• What you are asked to do
Among the entries below, only the lines starting at the one with "(Quadrant.name updated) /\" and ending at the one with "(Quadrant.color updated).", both included, are to be printed exactly.

• Data to examine
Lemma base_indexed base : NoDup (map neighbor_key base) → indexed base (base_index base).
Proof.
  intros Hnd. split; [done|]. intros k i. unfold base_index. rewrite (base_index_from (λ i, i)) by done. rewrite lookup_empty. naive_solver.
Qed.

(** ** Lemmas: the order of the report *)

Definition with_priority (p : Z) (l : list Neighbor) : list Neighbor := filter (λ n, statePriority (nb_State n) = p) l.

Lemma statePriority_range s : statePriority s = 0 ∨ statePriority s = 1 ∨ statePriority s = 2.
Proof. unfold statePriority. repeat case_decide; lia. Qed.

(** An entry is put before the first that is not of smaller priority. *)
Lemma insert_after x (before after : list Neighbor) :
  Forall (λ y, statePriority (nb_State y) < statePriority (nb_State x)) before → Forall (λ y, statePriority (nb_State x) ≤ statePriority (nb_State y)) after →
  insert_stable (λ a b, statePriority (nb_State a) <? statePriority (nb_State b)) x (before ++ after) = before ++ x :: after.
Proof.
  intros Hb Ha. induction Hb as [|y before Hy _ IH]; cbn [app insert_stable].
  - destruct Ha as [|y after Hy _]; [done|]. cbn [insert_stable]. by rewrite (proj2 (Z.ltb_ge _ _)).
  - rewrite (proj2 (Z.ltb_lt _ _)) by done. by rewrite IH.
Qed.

==

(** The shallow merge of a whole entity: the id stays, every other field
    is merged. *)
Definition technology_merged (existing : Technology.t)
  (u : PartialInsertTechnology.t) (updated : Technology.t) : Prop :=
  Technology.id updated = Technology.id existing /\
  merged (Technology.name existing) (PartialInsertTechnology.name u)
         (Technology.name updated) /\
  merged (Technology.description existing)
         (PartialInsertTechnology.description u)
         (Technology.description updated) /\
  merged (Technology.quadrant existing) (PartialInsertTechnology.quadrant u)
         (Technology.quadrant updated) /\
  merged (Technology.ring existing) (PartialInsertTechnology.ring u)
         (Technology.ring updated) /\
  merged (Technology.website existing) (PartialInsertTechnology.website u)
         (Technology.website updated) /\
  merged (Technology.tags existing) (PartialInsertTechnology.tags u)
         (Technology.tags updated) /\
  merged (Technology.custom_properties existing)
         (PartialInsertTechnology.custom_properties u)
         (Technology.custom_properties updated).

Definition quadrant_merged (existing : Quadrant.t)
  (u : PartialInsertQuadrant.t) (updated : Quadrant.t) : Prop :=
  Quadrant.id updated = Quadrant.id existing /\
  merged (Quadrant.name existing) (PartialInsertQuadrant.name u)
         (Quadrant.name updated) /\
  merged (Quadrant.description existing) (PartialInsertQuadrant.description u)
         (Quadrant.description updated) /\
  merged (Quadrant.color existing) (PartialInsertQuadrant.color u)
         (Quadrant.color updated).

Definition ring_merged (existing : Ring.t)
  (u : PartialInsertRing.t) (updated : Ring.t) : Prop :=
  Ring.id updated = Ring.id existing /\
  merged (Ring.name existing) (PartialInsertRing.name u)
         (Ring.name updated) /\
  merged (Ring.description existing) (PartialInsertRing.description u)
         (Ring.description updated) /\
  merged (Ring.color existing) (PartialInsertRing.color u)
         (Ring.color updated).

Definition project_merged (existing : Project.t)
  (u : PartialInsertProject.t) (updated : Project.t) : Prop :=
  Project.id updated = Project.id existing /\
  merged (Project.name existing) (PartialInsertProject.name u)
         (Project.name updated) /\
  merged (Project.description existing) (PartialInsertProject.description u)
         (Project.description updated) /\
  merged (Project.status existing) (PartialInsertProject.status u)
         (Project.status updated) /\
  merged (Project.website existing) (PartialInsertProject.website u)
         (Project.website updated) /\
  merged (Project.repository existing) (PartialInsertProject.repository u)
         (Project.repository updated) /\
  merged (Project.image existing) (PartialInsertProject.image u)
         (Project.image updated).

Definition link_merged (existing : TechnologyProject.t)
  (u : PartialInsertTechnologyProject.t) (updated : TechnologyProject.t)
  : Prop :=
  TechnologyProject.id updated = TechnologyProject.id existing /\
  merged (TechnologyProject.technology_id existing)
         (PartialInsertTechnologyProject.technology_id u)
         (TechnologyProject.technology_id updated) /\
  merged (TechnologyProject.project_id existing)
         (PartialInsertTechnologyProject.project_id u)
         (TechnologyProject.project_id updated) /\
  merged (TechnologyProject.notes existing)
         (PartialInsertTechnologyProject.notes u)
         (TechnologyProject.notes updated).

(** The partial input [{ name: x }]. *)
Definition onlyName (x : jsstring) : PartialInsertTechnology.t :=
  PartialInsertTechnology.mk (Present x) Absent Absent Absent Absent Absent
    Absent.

* * *

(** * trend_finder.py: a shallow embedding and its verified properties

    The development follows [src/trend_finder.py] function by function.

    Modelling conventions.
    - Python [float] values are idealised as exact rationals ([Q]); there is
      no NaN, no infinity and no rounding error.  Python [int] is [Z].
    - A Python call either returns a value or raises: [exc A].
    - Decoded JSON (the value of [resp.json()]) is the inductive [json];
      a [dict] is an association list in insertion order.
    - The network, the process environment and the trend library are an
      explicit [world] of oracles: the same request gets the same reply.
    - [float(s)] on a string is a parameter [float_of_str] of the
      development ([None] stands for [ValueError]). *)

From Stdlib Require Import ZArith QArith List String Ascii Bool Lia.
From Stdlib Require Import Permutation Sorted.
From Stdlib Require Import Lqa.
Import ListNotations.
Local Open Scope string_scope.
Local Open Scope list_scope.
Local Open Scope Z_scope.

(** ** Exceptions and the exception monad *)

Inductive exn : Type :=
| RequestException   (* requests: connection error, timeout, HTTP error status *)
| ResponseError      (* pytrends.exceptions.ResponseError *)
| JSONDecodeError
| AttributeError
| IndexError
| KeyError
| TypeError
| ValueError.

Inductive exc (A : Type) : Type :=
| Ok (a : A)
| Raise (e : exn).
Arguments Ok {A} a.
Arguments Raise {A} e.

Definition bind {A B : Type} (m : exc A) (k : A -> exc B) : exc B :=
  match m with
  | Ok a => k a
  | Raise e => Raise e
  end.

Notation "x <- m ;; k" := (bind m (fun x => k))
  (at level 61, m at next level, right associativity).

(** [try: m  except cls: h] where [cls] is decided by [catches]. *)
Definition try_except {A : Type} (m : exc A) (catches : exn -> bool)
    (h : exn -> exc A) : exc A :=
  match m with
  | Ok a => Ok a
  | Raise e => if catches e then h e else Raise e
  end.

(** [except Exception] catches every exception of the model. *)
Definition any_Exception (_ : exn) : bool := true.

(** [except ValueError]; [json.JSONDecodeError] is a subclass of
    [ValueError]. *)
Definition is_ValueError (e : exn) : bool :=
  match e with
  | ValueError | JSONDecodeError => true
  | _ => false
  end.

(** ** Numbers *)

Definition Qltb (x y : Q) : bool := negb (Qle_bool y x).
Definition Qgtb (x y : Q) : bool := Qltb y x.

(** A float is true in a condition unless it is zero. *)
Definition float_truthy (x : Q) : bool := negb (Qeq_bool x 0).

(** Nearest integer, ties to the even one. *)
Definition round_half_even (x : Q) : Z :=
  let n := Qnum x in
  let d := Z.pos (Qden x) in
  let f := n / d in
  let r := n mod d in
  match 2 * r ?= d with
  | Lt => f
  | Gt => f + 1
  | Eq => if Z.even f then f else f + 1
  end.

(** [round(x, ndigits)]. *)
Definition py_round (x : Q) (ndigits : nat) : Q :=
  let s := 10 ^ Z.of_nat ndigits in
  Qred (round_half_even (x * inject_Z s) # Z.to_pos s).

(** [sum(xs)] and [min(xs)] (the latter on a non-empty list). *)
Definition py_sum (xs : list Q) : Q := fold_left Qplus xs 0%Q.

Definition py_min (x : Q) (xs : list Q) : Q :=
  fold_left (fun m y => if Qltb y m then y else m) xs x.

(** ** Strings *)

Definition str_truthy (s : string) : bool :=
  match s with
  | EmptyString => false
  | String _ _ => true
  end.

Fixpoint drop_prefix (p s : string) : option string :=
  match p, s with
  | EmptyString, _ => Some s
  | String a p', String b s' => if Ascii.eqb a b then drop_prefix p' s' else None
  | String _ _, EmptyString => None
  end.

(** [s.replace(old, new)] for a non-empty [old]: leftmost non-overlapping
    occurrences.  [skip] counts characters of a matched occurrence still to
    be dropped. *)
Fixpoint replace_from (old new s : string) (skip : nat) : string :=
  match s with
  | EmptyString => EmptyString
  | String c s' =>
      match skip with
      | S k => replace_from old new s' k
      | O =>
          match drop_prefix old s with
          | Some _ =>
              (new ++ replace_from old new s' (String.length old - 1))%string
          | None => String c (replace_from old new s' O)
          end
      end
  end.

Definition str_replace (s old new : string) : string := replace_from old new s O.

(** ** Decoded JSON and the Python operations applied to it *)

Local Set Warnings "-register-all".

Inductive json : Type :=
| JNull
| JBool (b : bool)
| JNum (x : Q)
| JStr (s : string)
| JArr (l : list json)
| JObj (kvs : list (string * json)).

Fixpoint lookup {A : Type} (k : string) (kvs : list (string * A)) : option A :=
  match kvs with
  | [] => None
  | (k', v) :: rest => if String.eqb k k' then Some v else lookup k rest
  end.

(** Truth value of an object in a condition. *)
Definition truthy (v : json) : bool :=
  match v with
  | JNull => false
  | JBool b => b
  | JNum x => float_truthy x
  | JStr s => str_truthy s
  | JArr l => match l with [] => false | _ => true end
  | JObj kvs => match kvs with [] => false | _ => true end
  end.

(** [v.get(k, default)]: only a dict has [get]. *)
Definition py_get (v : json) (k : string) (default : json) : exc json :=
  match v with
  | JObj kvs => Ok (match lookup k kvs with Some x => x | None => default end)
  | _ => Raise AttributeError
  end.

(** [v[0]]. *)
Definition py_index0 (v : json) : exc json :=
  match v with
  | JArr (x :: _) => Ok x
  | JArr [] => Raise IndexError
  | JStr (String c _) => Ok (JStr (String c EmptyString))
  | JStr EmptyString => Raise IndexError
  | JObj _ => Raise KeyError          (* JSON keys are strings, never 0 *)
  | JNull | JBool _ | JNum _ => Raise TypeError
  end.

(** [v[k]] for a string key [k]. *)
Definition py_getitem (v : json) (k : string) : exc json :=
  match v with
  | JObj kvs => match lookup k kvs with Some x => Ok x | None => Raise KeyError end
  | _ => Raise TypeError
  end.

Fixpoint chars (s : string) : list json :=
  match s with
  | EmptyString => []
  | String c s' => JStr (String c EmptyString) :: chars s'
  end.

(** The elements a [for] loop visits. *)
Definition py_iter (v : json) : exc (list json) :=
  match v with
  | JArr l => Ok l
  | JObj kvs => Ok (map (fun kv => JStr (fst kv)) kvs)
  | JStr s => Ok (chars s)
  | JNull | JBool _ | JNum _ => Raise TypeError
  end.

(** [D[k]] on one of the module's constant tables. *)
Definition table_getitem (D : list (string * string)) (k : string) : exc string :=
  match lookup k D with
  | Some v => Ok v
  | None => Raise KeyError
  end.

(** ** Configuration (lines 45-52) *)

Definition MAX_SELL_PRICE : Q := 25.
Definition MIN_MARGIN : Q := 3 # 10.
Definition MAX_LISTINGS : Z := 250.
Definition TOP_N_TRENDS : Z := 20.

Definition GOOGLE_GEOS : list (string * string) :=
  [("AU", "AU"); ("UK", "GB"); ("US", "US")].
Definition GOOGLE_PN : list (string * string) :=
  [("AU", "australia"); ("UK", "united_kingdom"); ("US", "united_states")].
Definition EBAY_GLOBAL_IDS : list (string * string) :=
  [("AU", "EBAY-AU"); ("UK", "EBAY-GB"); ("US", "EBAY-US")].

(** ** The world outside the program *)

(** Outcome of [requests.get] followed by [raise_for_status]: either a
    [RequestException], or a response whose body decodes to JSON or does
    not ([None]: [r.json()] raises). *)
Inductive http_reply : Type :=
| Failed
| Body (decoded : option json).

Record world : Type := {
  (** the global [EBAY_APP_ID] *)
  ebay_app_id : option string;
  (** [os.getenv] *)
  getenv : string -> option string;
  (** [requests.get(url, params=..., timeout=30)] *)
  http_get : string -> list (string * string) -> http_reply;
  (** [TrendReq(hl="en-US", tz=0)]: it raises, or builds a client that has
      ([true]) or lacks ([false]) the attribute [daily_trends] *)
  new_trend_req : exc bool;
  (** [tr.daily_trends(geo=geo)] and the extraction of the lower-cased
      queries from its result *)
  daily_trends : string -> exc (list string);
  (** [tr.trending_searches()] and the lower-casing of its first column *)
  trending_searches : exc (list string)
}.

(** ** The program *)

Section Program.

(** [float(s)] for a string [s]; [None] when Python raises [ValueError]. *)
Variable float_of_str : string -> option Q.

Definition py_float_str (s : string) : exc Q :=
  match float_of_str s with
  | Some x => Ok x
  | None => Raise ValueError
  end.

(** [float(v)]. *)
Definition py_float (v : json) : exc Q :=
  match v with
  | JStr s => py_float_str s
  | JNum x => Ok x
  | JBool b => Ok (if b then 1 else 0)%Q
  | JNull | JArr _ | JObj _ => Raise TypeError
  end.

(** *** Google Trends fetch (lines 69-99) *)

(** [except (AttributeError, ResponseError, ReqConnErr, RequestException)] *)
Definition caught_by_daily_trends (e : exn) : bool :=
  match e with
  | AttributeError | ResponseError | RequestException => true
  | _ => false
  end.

• Finished task
         (Quadrant.name updated) /\
  merged (Quadrant.description existing) (PartialInsertQuadrant.description u)
         (Quadrant.description updated) /\
  merged (Quadrant.color existing) (PartialInsertQuadrant.color u)
         (Quadrant.color updated).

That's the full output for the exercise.